(** A handler run that ends, keeps the invariant, and extends a good
    trace to a good trace. *)
Definition sound (w : World) (r : option (unit * World * list effect))
  : Prop :=
  exists w' o, r = Some (tt, w', o) /\ Inv w'
               /\ forall tr, J w tr -> J w' (tr ++ o).

(** The same for the handling of one line, which removes no record and
    touches no buffer. *)
Definition soundLine (w : World) (r : option (unit * World * list effect))
  : Prop :=
  exists w' o, r = Some (tt, w', o) /\ Inv w' /\ sameBuffers w w'
               /\ forall tr, J w tr -> J w' (tr ++ o).

(** The test [!text || text.trim().length === 0] of [handleMessage]. *)
Definition blank (text : jsstring) : bool :=
  negb (truthy text) || (List.length (trim text) =? 0).

(** What the [SIGINT] handler does, in order. *)
Definition shutdownEffects (w : World) : list effect :=
  deliver (lit "INFO server-shutting-down") (recipients None (clients w))
  ++ map Destroy (JsMap.keys (socketData w))
  ++ [CloseServer; Exit 0].

(** A username that is set stays what it is for as long as its record is
    stored. *)
Definition keepsNames (w w' : World) : Prop :=
  forall s d u d',
    getData w s = Some d -> username d = Some u ->
    getData w' s = Some d' -> username d' = Some u.

(** [w'] comes after [w]: usernames that were set are kept, sockets are
    only ever added at [nextSocket], and a socket that was created and is
    no longer stored does not come back. *)
Record succeeds (w w' : World) : Prop := mkSucceeds {
  suc_names : keepsNames w w';
  suc_next : nextSocket w <= nextSocket w';
  suc_gone : forall s, s < nextSocket w -> getData w s = None ->
                       getData w' s = None
}.

(** The state with the buffer of a stored record replaced. *)
Definition withBuffer (w : World) (s : socket) (b : jsstring) : World :=
  match getData w s with
  | Some d => setData w s (mkData (username d) (lastActivity d) b)
  | None => w
  end.

(** A handler result with the buffer of [s] replaced in its state. *)
Definition liftBuffer (s : socket) (b : jsstring)
  (r : option (unit * World * list effect))
  : option (unit * World * list effect) :=
  match r with
  | Some (a, w', o) => Some (a, withBuffer w' s b, o)
  | None => None
  end.

(** The text of complete lines, each with its newline, and an unfinished
    tail. *)
Definition linesText (lines : list jsstring) (tail : jsstring) : jsstring :=
  flat_map (fun l => l ++ [LF]) lines ++ tail.

(** [processCommand] on each line in turn. *)
Definition processLines (toUpperCase : jsstring -> jsstring) (s : socket)
  (now : Z) (lines : list jsstring) : M unit :=
  forEach (fun l => processCommand toUpperCase s l now) lines.

(** Output that consists of writes to sockets and nothing else. *)
Definition writesOnly (o : list effect) : Prop :=
  forall e, In e o -> exists t m, e = Write t m.

(** *** Sample inputs and states *)

Definition bytesOf (s : string) : list byte := list_byte_of_string s.

(** The bytes of a line and its newline. *)
Definition lineOf (s : string) : list byte := bytesOf s ++ [x0a].

(** The records of a session before and after its login. *)
Definition anonymous (now : Z) : SessionData := mkData None now [].

Definition named (u : string) (now : Z) : SessionData :=
  mkData (Some (lit u)) now [].

(** Two connections, nobody logged in. *)
Definition lobbyEvents : list event := [Connect 0; Connect 0].

Definition lobby : World :=
  mkWorld [] [(0, anonymous 0); (1, anonymous 0)] 2.

(** [alice] on socket 0, [bob] on socket 1, socket 2 not logged in. *)
Definition chatEvents : list event :=
  [Connect 0; Connect 0; Connect 0;
   Data 0 (lineOf "LOGIN alice") 1; Data 1 (lineOf "LOGIN bob") 2].

Definition chat : World :=
  mkWorld [(lit "alice", 0); (lit "bob", 1)]
    [(0, named "alice" 1); (1, named "bob" 2); (2, anonymous 0)] 3.

(** *** The statements of the registry and of the username rule *)

(** The correspondence between the two maps: a username is held by at
    most one session, the index maps [u] to [s] exactly when the record
    of [s] carries [u], and no name is listed twice. *)
Record registryConsistent (w : World) : Prop := mkConsistent {
  rc_unique : forall s1 s2 d1 d2 u,
    getData w s1 = Some d1 -> getData w s2 = Some d2 ->
    username d1 = Some u -> username d2 = Some u -> s1 = s2;
  rc_index : forall u s,
    (exists d, getData w s = Some d /\ username d = Some u) <->
    JsMap.get str_eqb (clients w) u = Some s;
  rc_no_duplicate : NoDup (JsMap.keys (clients w))
}.

(** The validity rule in the words of the specification: 1 to 20
    characters, each from [a-zA-Z0-9_-]. *)
Definition inCharset (c : N) : Prop :=
  (97 <= c <= 122 \/ 65 <= c <= 90 \/ 48 <= c <= 57 \/ c = 95 \/ c = 45)%N.

Definition validName (n : jsstring) : Prop :=
  1 <= List.length n <= 20 /\ Forall inCharset n.

(** 2049 copies of the two-byte character U+00E9. *)
Definition accented : list byte := List.concat (repeat [xc3; xa9] 2049).

(* ================================================================== *)
(** ** Facts about strings *)

Module JsFacts.

Lemma str_eqb_eq (a b : jsstring) : str_eqb a b = true <-> a = b.
Proof.
  revert b; induction a as [|x a IH]; intros [|y b]; simpl;
    try (split; [discriminate | discriminate]); [tauto |].
  rewrite andb_true_iff, N.eqb_eq, IH.
  split; [intros [-> ->]; reflexivity | intros H; injection H; auto].
Qed.

Lemma str_eqb_refl (a : jsstring) : str_eqb a a = true.
Proof. apply str_eqb_eq; reflexivity. Qed.

Lemma str_eqb_neq (a b : jsstring) : str_eqb a b = false <-> a <> b.
Proof.
  rewrite <- str_eqb_eq. destruct (str_eqb a b); split; congruence.
Qed.

Lemma split_not_nil (sep : N) (s : jsstring) : split sep s <> [].
Proof.
  destruct s as [|c r]; simpl; [discriminate|].
  destruct (N.eqb c sep); [discriminate|].
  destruct (split sep r); discriminate.
Qed.

(** Splitting at a separator and joining with the same separator gives
    the string back, whatever runs of separators it holds. *)
Lemma join_split (sep : N) (s : jsstring) : join sep (split sep s) = s.
Proof.
  induction s as [|c r IH]; [reflexivity|].
  simpl. destruct (N.eqb c sep) eqn:E.
  - apply N.eqb_eq in E; subst c.
    pose proof (split_not_nil sep r) as Hne.
    simpl. destruct (split sep r) as [|p ps]; [contradiction|].
    simpl in *. rewrite IH. reflexivity.
  - pose proof (split_not_nil sep r) as Hne.
    destruct (split sep r) as [|p ps]; [contradiction|].
    simpl in *. destruct ps; simpl in *; rewrite <- IH; reflexivity.
Qed.

(** A part that holds no separator is split off whole. *)
Lemma split_app (sep : N) (p rest : jsstring) :
  ~ In sep p -> split sep (p ++ sep :: rest) = p :: split sep rest.
Proof.
  induction p as [|c p IH]; intros Hp; simpl.
  - rewrite N.eqb_refl. reflexivity.
  - destruct (N.eqb c sep) eqn:E.
    + apply N.eqb_eq in E. exfalso; apply Hp; left; auto.
    + rewrite IH; [reflexivity|]. intros H; apply Hp; right; exact H.
Qed.

Lemma indexOf_None (c : N) (s : jsstring) :
  indexOf c s = None <-> ~ In c s.
Proof.
  induction s as [|x r IH]; simpl; [tauto|].
  destruct (N.eqb x c) eqn:E.
  - apply N.eqb_eq in E. split; [discriminate | intros H; exfalso; auto].
  - apply N.eqb_neq in E. destruct (indexOf c r).
    + split; [discriminate|]. intros H. exfalso. apply H. right.
      destruct (in_dec N.eq_dec c r) as [Hi|Hni]; [exact Hi|].
      apply IH in Hni. discriminate.
    + split; [|reflexivity]. intros _ [H|H]; [contradiction|].
      apply (proj1 IH); auto.
Qed.

Lemma indexOf_Some (c : N) (s : jsstring) (i : nat) :
  indexOf c s = Some i ->
  i < List.length s /\ ~ In c (firstn i s) /\ nth i s 0%N = c.
Proof.
  revert i; induction s as [|x r IH]; simpl; intros i H; [discriminate|].
  destruct (N.eqb x c) eqn:E.
  - injection H as <-. apply N.eqb_eq in E. simpl. repeat split; auto; lia.
  - destruct (indexOf c r) as [j|]; [|discriminate].
    injection H as <-. destruct (IH j eq_refl) as (Hl & Hn & Hc).
    apply N.eqb_neq in E. simpl. repeat split; [lia| |exact Hc].
    intros [H|H]; [contradiction|auto].
Qed.

(** The first line of [line ++ LF :: rest] when [line] has no newline. *)
Lemma indexOf_app (c : N) (line rest : jsstring) :
  ~ In c line -> indexOf c (line ++ c :: rest) = Some (List.length line).
Proof.
  induction line as [|x l IH]; intros Hn; simpl.
  - rewrite N.eqb_refl. reflexivity.
  - destruct (N.eqb x c) eqn:E.
    + apply N.eqb_eq in E. exfalso; apply Hn; left; auto.
    + rewrite IH; [reflexivity|]. intros H; apply Hn; right; exact H.
Qed.

Lemma firstn_length_app (A : Type) (l r : list A) :
  firstn (List.length l) (l ++ r) = l.
Proof. induction l; simpl; [destruct r; reflexivity | f_equal; auto]. Qed.

Lemma skipn_length_app (A : Type) (l r : list A) (x : A) :
  skipn (S (List.length l)) (l ++ x :: r) = r.
Proof. induction l; simpl; auto. Qed.

End JsFacts.

Import JsFacts.

(* ================================================================== *)
(** ** Facts about maps *)

Module JsMapFacts.
Section Facts.
Variables K V : Type.
Variable eqb : K -> K -> bool.
Hypothesis eqb_spec : forall a b, eqb a b = true <-> a = b.

Abbreviation get := (JsMap.get eqb).
Abbreviation set := (JsMap.set eqb).
Abbreviation delete := (JsMap.delete eqb).
Abbreviation keys := (@JsMap.keys K V).

Lemma eqb_refl k : eqb k k = true.
Proof. apply eqb_spec; reflexivity. Qed.

Lemma eqb_false a b : a <> b -> eqb a b = false.
Proof.
  intros H. destruct (eqb a b) eqn:E; [|reflexivity].
  apply eqb_spec in E. contradiction.
Qed.

Lemma get_In (m : JsMap.t K V) k v : get m k = Some v -> In (k, v) m.
Proof.
  induction m as [|[k' v'] r IH]; simpl; [discriminate|].
  destruct (eqb k' k) eqn:E.
  - apply eqb_spec in E; subst. intros H; injection H as ->. left; auto.
  - intros H; right; auto.
Qed.

Lemma get_None (m : JsMap.t K V) k : get m k = None <-> ~ In k (keys m).
Proof.
  induction m as [|[k' v'] r IH]; simpl; [tauto|].
  destruct (eqb k' k) eqn:E.
  - apply eqb_spec in E. split; [discriminate | intros H; exfalso; auto].
  - rewrite IH. split.
    + intros H [H1|H1]; [|auto]. subst. rewrite eqb_refl in E. discriminate.
    + tauto.
Qed.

WHAT YOU ARE ASKED TO DO
A single number is the answer: how many lines of the material contain "inCharset"?

ANSWER SPACE
2